January 18th marks ten years since my father died. It was the unfortunate culmination of a nearly three-year battle with brain tumors and lymphoma, and I've spent most of the weekend trying to compose my thoughts on this unfortunate milestone. 

Ken had undiagnosed autism, I'm almost certain. He was a man of many quirks: he almost always wore black slacks; he had an obsession with the stock market and read the business section of the newspaper first; he had very few friends, and most of them lived out of state; he thought Tic-Tacs functioned like aspirin and vitamins and consumed them in large quantities. He was 46 when I was born; there were all apparently habitudes from before I was born. When he learned how to use a PC late in life, my sister and I realized his Yahoo search history was mostly three things: NASDAQ quotes, baseball scores, and Filipina porn.

Peccadillos aside, his second-greatest obsession was sports. Between him and my roommate passing 18 months ago, I miss having someone around the house that I can talk baseball and football with. That weighed heavily on me as I watched the Bears-Rams game last night. Both men would've been entertained, even if the outcome wasn't what we wanted.

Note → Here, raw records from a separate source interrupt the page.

(** * value-mapper-vue: the mapping store and the path generators

    A shallow embedding of [lib/context.ts] (the injection-state store behind
    [ValueMapperRoot], and the path helpers of [useConnectionUtils]) and of
    [lib/utils.ts] ([omit], [generateBezierPath], [generateSmoothStepPath]).

    The store keeps three reactive cells that matter here: the host's
    [mapping] object, [isDragging] and [dragSource].  Every command of the
    store is a function from store states to store states; the DOM side of
    the store ([root], [nodes], [width], [height]) is never read by the
    commands and is left out. *)

From Stdlib Require Import List String Ascii Bool NArith ZArith Lia Sorted.
From Stdlib Require Import Floats DecimalString.
Import ListNotations.

Local Open Scope string_scope.

(** ** The JavaScript values the code relies on *)

Module Js.

(** A plain object of type [Record<string, string>]: its own enumerable
    string-keyed properties, listed in the order in which
    [OrdinaryOwnPropertyKeys] reports them (array-index keys in ascending
    numeric order, then every other key in order of creation). *)
Definition object := list (string * string).

Definition digit (c : ascii) : option N :=
  let n := N_of_ascii c in
  if ((48 <=? n) && (n <=? 57))%N then Some (n - 48)%N else None.

Fixpoint digits (s : string) (acc : N) : option N :=
  match s with
  | EmptyString => Some acc
  | String c s' =>
      match digit c with
      | Some d => digits s' (10 * acc + d)%N
      | None => None
      end
  end.

(** A property key is an array index when it is the canonical decimal
    numeral of an integer between 0 and 2^32 - 2. *)
Definition array_index (k : string) : option N :=
  match k with
  | EmptyString => None
  | String "0" EmptyString => Some 0%N
  | String "0" _ => None
  | _ =>
      match digits k 0 with
      | Some n => if (n <? 4294967295)%N then Some n else None
      | None => None
      end
  end.

(** [precedes k k'] : a key [k] that is being created is enumerated before
    the existing key [k']. *)
Definition precedes (k k' : string) : bool :=
  match array_index k, array_index k' with
  | Some i, Some j => (i <? j)%N
  | Some _, None => true
  | None, _ => false
  end.

(** [o[k]] for an own property. *)
Fixpoint get (o : object) (k : string) : option string :=
  match o with
  | [] => None
  | (k', v) :: o' => if String.eqb k' k then Some v else get o' k
  end.

(** [CreateDataProperty(o, k, v)]: an existing property keeps its place and
    takes the new value; a new one is created. *)
Fixpoint define (o : object) (k v : string) : object :=
  match o with
  | [] => [(k, v)]
  | (k', v') :: o' =>
      if String.eqb k' k then (k, v) :: o'
      else if precedes k k' then (k, v) :: (k', v') :: o'
      else (k', v') :: define o' k v
  end.

(** [delete o[k]]. *)
Definition delete (o : object) (k : string) : object :=
  filter (fun p => negb (String.eqb (fst p) k)) o.

(** [{ ...o }]: the properties are copied in enumeration order. *)
Definition spread (o : object) : object := o.

Definition Object_entries (o : object) : list (string * string) := o.
Definition Object_keys (o : object) : list string := map fst o.
Definition Object_values (o : object) : list string := map snd o.

(** [Array.prototype.includes] on an array of strings. *)
Definition includes (l : list string) (x : string) : bool :=
  existsb (String.eqb x) l.
Lemma wf_deliver cd modules b ev :
  Forall (λ e, middleware e.2 = []) modules →
  tame_commands modules →
  wf cd b → wf cd (deliver modules b ev).
Proof.
  intros Hmw Htame Hwf. apply (wf_advance cd ev.1) in Hwf.
  destruct (deliver_cases modules b ev Hmw Htame) as [Hq|[Hfree Hq]].
  - by eapply wf_quiet.
  - eapply wf_quiet; [done|]. by apply wf_limited.
Qed.

Lemma wf_run cd modules evs b :
  Forall (λ e, middleware e.2 = []) modules →
  tame_commands modules →
  wf cd b → wf cd (run modules evs b).
Proof.
  intros Hmw Htame. revert b. induction evs as [|ev evs IH]; intros b Hwf; [done|].
  apply IH. by apply wf_deliver.
Qed.

(** ** A block, from the blocking message to the unblock timer *)

Lemma serving_advance cd u D t b :
  t < D → serving cd u D b → serving cd u D (advance t b).
Proof.
  intros Hlt (Hwf & Hblk & Htm).
  destruct (advance_spec t b) as (Ht & _ & _ & _ & Hb & _).
  split_and!.
  - by apply wf_advance.
  - apply Hb. split; [done|]. intros d Hd.
    rewrite (wf_unblock_due cd b Hwf d D u Hd Htm). lia.
  - rewrite Ht, list_elem_of_filter. split; [simpl; lia | done].
Qed.


Lemma blocked_deliver cd modules u D b ev :
  Forall (λ e, middleware e.2 = []) modules →
  tame_commands modules →
  ev.1 < D →
  serving cd u D b → serving cd u D (deliver modules b ev).
Proof.
  intros Hmw Htame Hlt Hs.
  apply (serving_advance cd u D ev.1) in Hs; [|done].
  destruct Hs as (Hwf & Hblk & Htm).
  destruct (deliver_cases modules b ev Hmw Htame) as [Hq|[Hfree Hq]];
    pose proof Hq as (Hc & _ & _ & Ht & _).
  - split_and!; [by eapply wf_quiet | by rewrite Hc | by rewrite Ht].
  - destruct (limited_spec ev.2 (advance ev.1 b)) as (_ & _ & _ & _ & Hb & Htim).
    cbv zeta in Hb, Htim. split_and!.
    + eapply wf_quiet; [done|]. by apply wf_limited.
    + rewrite Hc, Hb. case_bool_decide; [|done]. apply elem_of_app. by left.
    + rewrite Ht. apply Htim. by left.
Qed.

Lemma blocked_run cd modules u D evs b :
  Forall (λ e, middleware e.2 = []) modules →
  tame_commands modules →
  Forall (λ ev, ev.1 < D) evs →
  serving cd u D b → serving cd u D (run modules evs b).
Proof.
  intros Hmw Htame Hevs. revert b.
  induction Hevs as [|ev evs Hev _ IH]; intros b Hs; [done|].
  apply IH. by apply blocked_deliver.
Qed.










(** The message that puts its author on the blocked list sets the timer
    that takes the author off again. *)
Lemma serving_at_block cd modules b ev :
  let u := User.id (author ev.2) in
  Forall (λ e, middleware e.2 = []) modules →
  tame_commands modules →
  wf cd b →
  u ∉ blockedUsers (config (advance ev.1 b)) →
  u ∈ blockedUsers (config (deliver modules b ev)) →
  serving cd u (now (advance ev.1 b) + JS.timeoutDelay (blockDurationMs cd))
          (deliver modules b ev).
Proof.
  intros u Hmw Htame Hwf Hfree Hblocked.
  pose proof (wf_advance cd ev.1 b Hwf) as Hwf0.
  pose proof (wf_deliver cd modules b ev Hmw Htame Hwf) as Hwf1.
  destruct (deliver_cases modules b ev Hmw Htame) as [Hq|[_ Hq]];
    destruct Hq as (Hc & _ & _ & Ht & Hn).
  - by rewrite Hc in Hblocked.
  - destruct (limited_spec ev.2 (advance ev.1 b)) as (_ & Hn' & _ & _ & Hb & Htim).
    cbv zeta in Hb, Htim. fold u in Hb, Htim.
    rewrite (wf_tunables cd _ Hwf0) in Hb, Htim.
    case_bool_decide as Hlim; [|by rewrite Hc, Hb in Hblocked].
    split_and!; [done | done |].
    rewrite Ht. apply Htim. right; right. done.
Qed.


(** ** The two flags of a user *)

Lemma overlap_advance cd t b :
  overlap_at_limit cd b → overlap_at_limit cd (advance t b).
Proof.
  intros Hov u Hblk Hcool.
  destruct (advance_spec t b) as (_ & _ & _ & Hc & Hb & _ & Hkeep).
  apply Hb in Hblk as [Hblk _]. apply Hc in Hcool as [Hcool Hl].
  rewrite (Hkeep u Hl). by apply Hov.
Qed.

Lemma overlap_limited cd msg b :
  defaultUserCooldown (config b) = cd →
  User.id (author msg) ∉ blockedUsers (config b) →
  overlap_at_limit cd b → overlap_at_limit cd (limited msg b).
Proof.
  intros Hcd Hfree Hov u Hblk Hcool.
  destruct (limited_spec msg b) as (_ & _ & Hc & Hctr & Hb & _).
  cbv zeta in Hc, Hctr, Hb. rewrite Hcd in Hb. rewrite Hctr.
  destruct (decide (u = User.id (author msg))) as [->|Hne].
  - rewrite lookup_insert_eq. simpl.
    rewrite Hb in Hblk. case_bool_decide; done.
  - rewrite lookup_insert_ne by done. apply Hov.
    + rewrite Hb in Hblk. case_bool_decide; [|done].
      apply elem_of_app in Hblk as [Hblk|Hblk]; [done|].
      by apply list_elem_of_singleton in Hblk.
    + apply Hc in Hcool as [Hcool|Hcool]; done.
Qed.

Lemma overlap_run cd modules evs b :
  Forall (λ e, middleware e.2 = []) modules →
  tame_commands modules →
  wf cd b → overlap_at_limit cd b → overlap_at_limit cd (run modules evs b).
Proof.
  intros Hmw Htame. revert b.
  induction evs as [|ev evs IH]; intros b Hwf Hov; [done|].
  apply IH; [by apply wf_deliver|].
  apply (wf_advance cd ev.1) in Hwf. apply (overlap_advance cd ev.1) in Hov.
  destruct (deliver_cases modules b ev Hmw Htame) as [Hq|[Hfree Hq]];
    destruct Hq as (Hc & Hu & Hm & _).
  - intros u. rewrite Hc, Hu, Hm. apply Hov.
  - intros u. rewrite Hc, Hu, Hm.
    by apply overlap_limited; [apply (wf_tunables cd _ Hwf) | |].
Qed.

(** C2: the message that gets a user blocked is counted in that user's
    open window, so right after it the user is both blocked and in an open
    window.  Each flag then has its own timer: the window timer clears
    [cooldownActive] and leaves [blocked] alone, the unblock timer clears
    [blocked] and leaves [cooldownActive] alone.  In every state reached
    from [boot] by messages and timers (with modules that bring no
    middleware and whose commands leave the rate limiter's data alone) a
    user has both flags only with the counter standing at [messageCount],
    that is, in the rest of the window in which the limit was reached.
    What cannot happen is that a blocked user is counted: the
    core stages drop a message of a blocked user and leave the bot as it
    was. *)
Theorem blocked_in_open_window modules c next b :
  let id := author_id c in
  (JS.or_zero (userMessageCounters b !! id) + 1
     = messageCount (defaultUserCooldown (config b)) →
     blocked id (rateLimiter c next b).1
     ∧ cooldownActive id (rateLimiter c next b).1)
  ∧ (∀ v u,
       (blocked u (fire (WindowExpiry v) b) ↔ blocked u b)
       ∧ (cooldownActive u (fire (WindowExpiry v) b) ↔ cooldownActive u b ∧ u ≠ v))
  ∧ (∀ v u,
       (cooldownActive u (fire (Unblock v) b) ↔ cooldownActive u b)
       ∧ (blocked u (fire (Unblock v) b) ↔ blocked u b ∧ u ≠ v))
  ∧ (∀ cfg evs u,
       Forall (λ e, middleware e.2 = []) modules →
       tame_commands modules →
       blocked u (run modules evs (boot cfg)) →
       cooldownActive u (run modules evs (boot cfg)) →
       JS.or_zero (userMessageCounters (run modules evs (boot cfg)) !! u)
       = messageCount (defaultUserCooldown cfg))
  ∧ (blocked id b → compose (coreStages modules) c b = (b, Normal)).
Proof.
  intros id. split_and!.
  - intros Hlim. rewrite rateLimiter_cases. cbv zeta. fold id.
    rewrite bool_decide_false by lia. rewrite bool_decide_true by done.
    unfold blocked, cooldownActive. simpl. split.
    + apply elem_of_app. right. by apply list_elem_of_singleton.
    + apply openWindow_cooldown.
  - intros v u. unfold blocked, cooldownActive. simpl. split; [done|].
    rewrite elem_of_difference, elem_of_singleton. done.
  - intros v u. unfold blocked, cooldownActive. simpl. split; [done|].
    rewrite list_elem_of_filter. taut.
  - intros cfg evs u Hmw Htame. apply overlap_run; [done | done | apply wf_boot |].
    intros u' _ Hcool. by apply not_elem_of_empty in Hcool.
  - intros Hblk. simpl. by apply blockHandler_blocked.
Qed.

(** * Further properties *)

(** ** The chain of a message *)

Lemma middleware_fold (modules : Registry) (mw : list Middleware) :
  foldl (λ mw e, mw ++ middleware e.2) mw modules = mw ++ moduleMiddleware modules.
Proof.
  revert mw. induction modules as [|e ms IH]; intros mw; simpl.
  - by rewrite app_nil_r.
  - rewrite IH. unfold moduleMiddleware. simpl. by rewrite <- app_assoc.
Qed.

On the flip side, Ken's passing meant avoiding nearly a decade of political arguments. My father was a third-generation center-right Republican, and one of his last lucid political thoughts was that was "leaning toward John Kasich" in the 2016 primaries. I have little doubt he would've come around to Donald Trump's "clown show" (his words) but not necessarily get dragged into the conservative misinformation outlets of the internet. I remember how annoyed he was that I had skepticism about the war in Iraq in early 2003, insinuating that I was brainwashed or imprudent in my own right. Beyond that, I was cautious about expressing my two cents about world affairs face to face.